On September 20, 2019, the Company effected a 1-for-6.7355 reverse stock split of its common stock. The par value of the common stock was not adjusted as a result of the reverse stock split and the authorized capital was amended to 100,000,000 shares of common stock and 148,724,922 shares of $0.001 par value preferred stock (the Preferred Stock). The reverse stock split resulted in an adjustment to the Series A Convertible  Preferred Stock (Series A Preferred), Series B Convertible Preferred Stock (Series B Preferred) and Series C Convertible Preferred Stock (Series C Preferred) conversion prices to reflect a proportional decrease in the number of shares of common stock to be issued upon conversion. The accompanying consolidated financial statements and notes to the consolidated financial statements give retroactive effect to the reverse stock split for all periods presented. Shares of common stock underlying outstanding stock options were proportionately reduced and the respective exercise prices, if applicable, were proportionately increased in accordance with the terms of the appropriate securities agreements.

In October 2019, the Company completed the initial public offering of its common stock (the “IPO”). In the IPO, the Company issued and sold 6,325,000 shares of its common stock at a price to the public of $14.00 per share, inclusive of the underwriters’ exercise in part of their over-allotment option. The Company received approximately $79.7 million in net proceeds, after deducting underwriting discounts and commissions and other offering expenses. In connection with the IPO, on October 7, 2019 all Preferred Stock and the preferred stock of Frequency Japan converted into 22,077,627 shares of common stock and all outstanding shares of Series A-1 Preferred Stock and B-1 Preferred Stock were forfeited.

Uncertainties

The Company is subject to risks and uncertainties common to early-stage companies in the biotechnology industry, including, but not limited to, development by competitors of new technological innovations, dependence on key personnel, protection of proprietary technology, compliance with government regulations and the ability to secure additional capital to fund operations. Product candidates currently under development will require significant additional research and development efforts, including preclinical and clinical testing and regulatory approval, prior to commercialization. These efforts require significant amounts of additional capital, adequate personnel and infrastructure and extensive compliance-reporting capabilities. Even if the Company’s product development efforts are successful, it is uncertain when, if ever, the Company will realize revenue from product sales.

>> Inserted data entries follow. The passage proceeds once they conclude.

(** * SaddleUp.io browser client: a shallow embedding of [SaddleUpGame]

    The client is one JavaScript class whose methods mutate the fields of
    a single game object in response to WebSocket frames and to clicks.
    Every method is embedded as a function on an explicit [Game] record;
    the numbers of the program are IEEE-754 binary64 values, embedded as
    [spec_float] at precision 53 and maximal exponent 1024.

    Inbound messages are embedded with the payloads of the wire protocol,
    one constructor for each [type]: the runs in which a handler stops on
    a [TypeError] because a payload has another shape are left out. The
    user object of a message is any map of fields: where its balance is
    not a number, [updateBalance] throws and the handler stops there,
    with the writes it has made. Of the writes to the page, the state
    keeps the notices of [showError] and the display of the betting
    panel. *)

From Stdlib Require Import ZArith String Ascii List DecimalString DecimalN.
From Stdlib Require Import Floats.SpecFloat.
From stdpp Require Import base gmap strings list.

Open Scope Z_scope.

(** * Numbers *)

Module Num.

(** A JavaScript number. *)
Definition number : Type := spec_float.

Definition prec : Z := 53.
Definition emax : Z := 1024.

(** The binary64 value nearest to [m * 2^e]; used for the literals of the
    source. *)
Definition lit (m e : Z) : number := binary_normalize prec emax m e false.

Definition n0 : number := S754_zero false.
Definition n1 : number := Eval vm_compute in lit 1 0.
Definition n1_5 : number := Eval vm_compute in lit 3 (-1).
Definition n2 : number := Eval vm_compute in lit 2 0.
Definition n2_5 : number := Eval vm_compute in lit 5 (-1).
Definition n4 : number := Eval vm_compute in lit 4 0.
Definition n8 : number := Eval vm_compute in lit 8 0.

(** The literal [1.2]: the binary64 value nearest to it. *)
Definition n1_2 : number :=
  Eval vm_compute in SFdiv prec emax (lit 12 0) (lit 10 0).

(** [x <= y], [x < y] and [x * y] on numbers. *)
Definition le_num (x y : number) : bool := SFleb x y.
Definition lt_num (x y : number) : bool := SFltb x y.
Definition mul_num (x y : number) : number := SFmul prec emax x y.

Definition is_nan (x : number) : bool :=
  match x with S754_nan => true | _ => false end.

Definition is_zero (x : number) : bool :=
  match x with S754_zero _ => true | _ => false end.

(** ** [Number.prototype.toFixed] *)

(** Decimal digits of a natural number, most significant first. *)
Definition digits_of (n : N) : list ascii :=
  list_ascii_of_string (NilZero.string_of_uint (N.to_uint n)).

Definition zero_char : ascii := "0"%char.
Definition point_char : ascii := "."%char.

(** Step 10.c of [toFixed]: at least [f + 1] digits, padded on the left
    with zeros. *)
Definition pad_fraction (f : nat) (m : list ascii) : list ascii :=
  let k := length m in
  if (k <=? f)%nat then replicate (f + 1 - k)%nat zero_char ++ m else m.

(** Steps 10.c.iv and 10.c.v: the point goes before the last [f] digits. *)
Definition insert_point (f : nat) (m : list ascii) : list ascii :=
  let k := length m in
  take (k - f)%nat m ++ point_char :: drop (k - f)%nat m.

(** The integer [n] for which [n / 10^f - m * 2^e] is as close to zero as
    possible, the larger one when there are two. *)
Definition scaled_round (f : nat) (m : positive) (e : Z) : N :=
  match e with
  | Zneg k =>
      Z.to_N ((2 * Zpos m * 10 ^ Z.of_nat f + 2 ^ Zpos k) / (2 * 2 ^ Zpos k))
  | _ => Z.to_N (Zpos m * 2 ^ e * 10 ^ Z.of_nat f)
  end.

(** [m * 2^e >= 10^21]. *)
Definition ge_1e21 (m : positive) (e : Z) : bool :=
  match e with
  | Zneg k => 10 ^ 21 * 2 ^ Zpos k <=? Zpos m
  | _ => 10 ^ 21 <=? Zpos m * 2 ^ e
  end.

Definition fixed_digits (f : nat) (n : N) : list ascii :=
  let m := pad_fraction f (digits_of n) in
  match f with
  | O => m
  | _ => insert_point f m
  end.

(** [x.toFixed(f)]. At magnitudes of [10^21] and more the result is the
    exponent notation of [Number::toString], which is not embedded: the
    function answers [None] there. *)
Definition toFixed (f : nat) (x : number) : option string :=
  match x with
  | S754_nan => Some "NaN"%string
  | S754_infinity s => Some (if s then "-Infinity" else "Infinity")%string
  | S754_zero _ => Some (string_of_list_ascii (fixed_digits f 0%N))
  | S754_finite s m e =>
      if ge_1e21 m e then None
      else Some ((if s then "-" else "")
                 +:+ string_of_list_ascii (fixed_digits f (scaled_round f m e)))
  end.

End Num.

Import Num.

(** * Odds *)

(** What the wire can carry where an odds value is expected: the field is
    missing, [null], or a number. *)
Inductive oddsval : Type :=
  | OUndefined
  | ONull
  | ONum (x : number).

(** [!!v] *)
Definition truthy (v : oddsval) : bool :=
  match v with
  | OUndefined | ONull => false
  | ONum x => negb (is_zero x || is_nan x)
  end.

(** The global [isNaN(v)]: [ToNumber(undefined)] is [NaN],
    [ToNumber(null)] is [+0]. *)
Definition isNaN (v : oddsval) : bool :=
  match v with
  | OUndefined => true
  | ONull => false
  | ONum x => is_nan x
  end.

Definition default_odds_text : string := "$2.00".

(** The template [`$${x.toFixed(2)}`]. *)
Definition dollar_text (x : number) : option string :=
  s ← toFixed 2 x; Some ("$" +:+ s).

(** The guard of [formatOdds]: [!odds || isNaN(odds)]. *)
Definition formatOdds_falls_back (odds : oddsval) : bool :=
  negb (truthy odds) || isNaN odds.

(** [formatOdds(odds)] *)
Definition formatOdds (odds : oddsval) : option string :=
  if formatOdds_falls_back odds then Some default_odds_text
  else
    match odds with
    | ONum x => dollar_text x
    | _ => Some default_odds_text
    end.

(** The five colour tiers; [tier_class] is the CSS class the source
    returns. *)
Inductive Tier : Type := Favorite | Strong | Moderate | Long | Longshot.

Definition tier_class (t : Tier) : string :=
  match t with
  | Favorite => "odds-favorite"
  | Strong => "odds-strong"
  | Moderate => "odds-moderate"
  | Long => "odds-long"
  | Longshot => "odds-longshot"
  end.

(** [getOddsTier(winnerOdds)] *)
Definition getOddsTier (winnerOdds : number) : Tier :=
  if le_num winnerOdds n1_5 then Favorite
  else if le_num winnerOdds n2_5 then Strong
  else if le_num winnerOdds n4 then Moderate
  else if le_num winnerOdds n8 then Long
  else Longshot.

(** Position of a tier on the scale from favourite to longshot. *)
Definition tier_rank (t : Tier) : nat :=
  match t with
  | Favorite => 0
  | Strong => 1
  | Moderate => 2
  | Long => 3
  | Longshot => 4
  end.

On January 30, 2020, the World Health Organization declared the coronavirus outbreak a "Public Health Emergency of International Concern" and on March 11, 2020, declared it to be a pandemic. Actions taken around the world to help mitigate the spread of the coronavirus include restrictions on travel, and quarantines in certain areas, and forced closures for certain types of public places and businesses. The coronavirus and actions taken to mitigate it have had and are expected to continue to have an adverse impact on the economies and financial markets of many countries, including the geographical area in
which the Company operates. While it is unknown how long these conditions will last and what the complete financial effect will be to the Company, it is reasonably possible that estimates made in the consolidated financial statements, including the estimated time and costs necessary to complete our performance obligations under the Astellas Agreement, will be materially and adversely impacted in the near term as a result of these conditions.

 

9


Frequency Therapeutics, Inc.

Notes to Unaudited Consolidated Financial Statements –(continued)

(Amounts in thousands, except share and per share amounts)

 

Liquidity and capital resources

The Company has funded its operations primarily with proceeds from the sale of its capital stock, convertible notes and amounts received under a collaboration agreement. The Company has incurred recurring losses since its inception. In addition, as of March 31, 2020, the Company had an accumulated deficit of $73,801. The Company expects to continue to generate operating losses for the foreseeable future. The future viability of the Company is dependent on its ability to raise additional capital to finance its operations. The Company’s inability to raise capital as and when needed could have a negative impact on its financial condition and ability to pursue its business strategies. There can be no assurances that additional funding will be available on terms acceptable to the Company, or at all. The Company believes that existing resources will be sufficient to fund planned operations for at least 12 months from the date the financial statements were available to be issued.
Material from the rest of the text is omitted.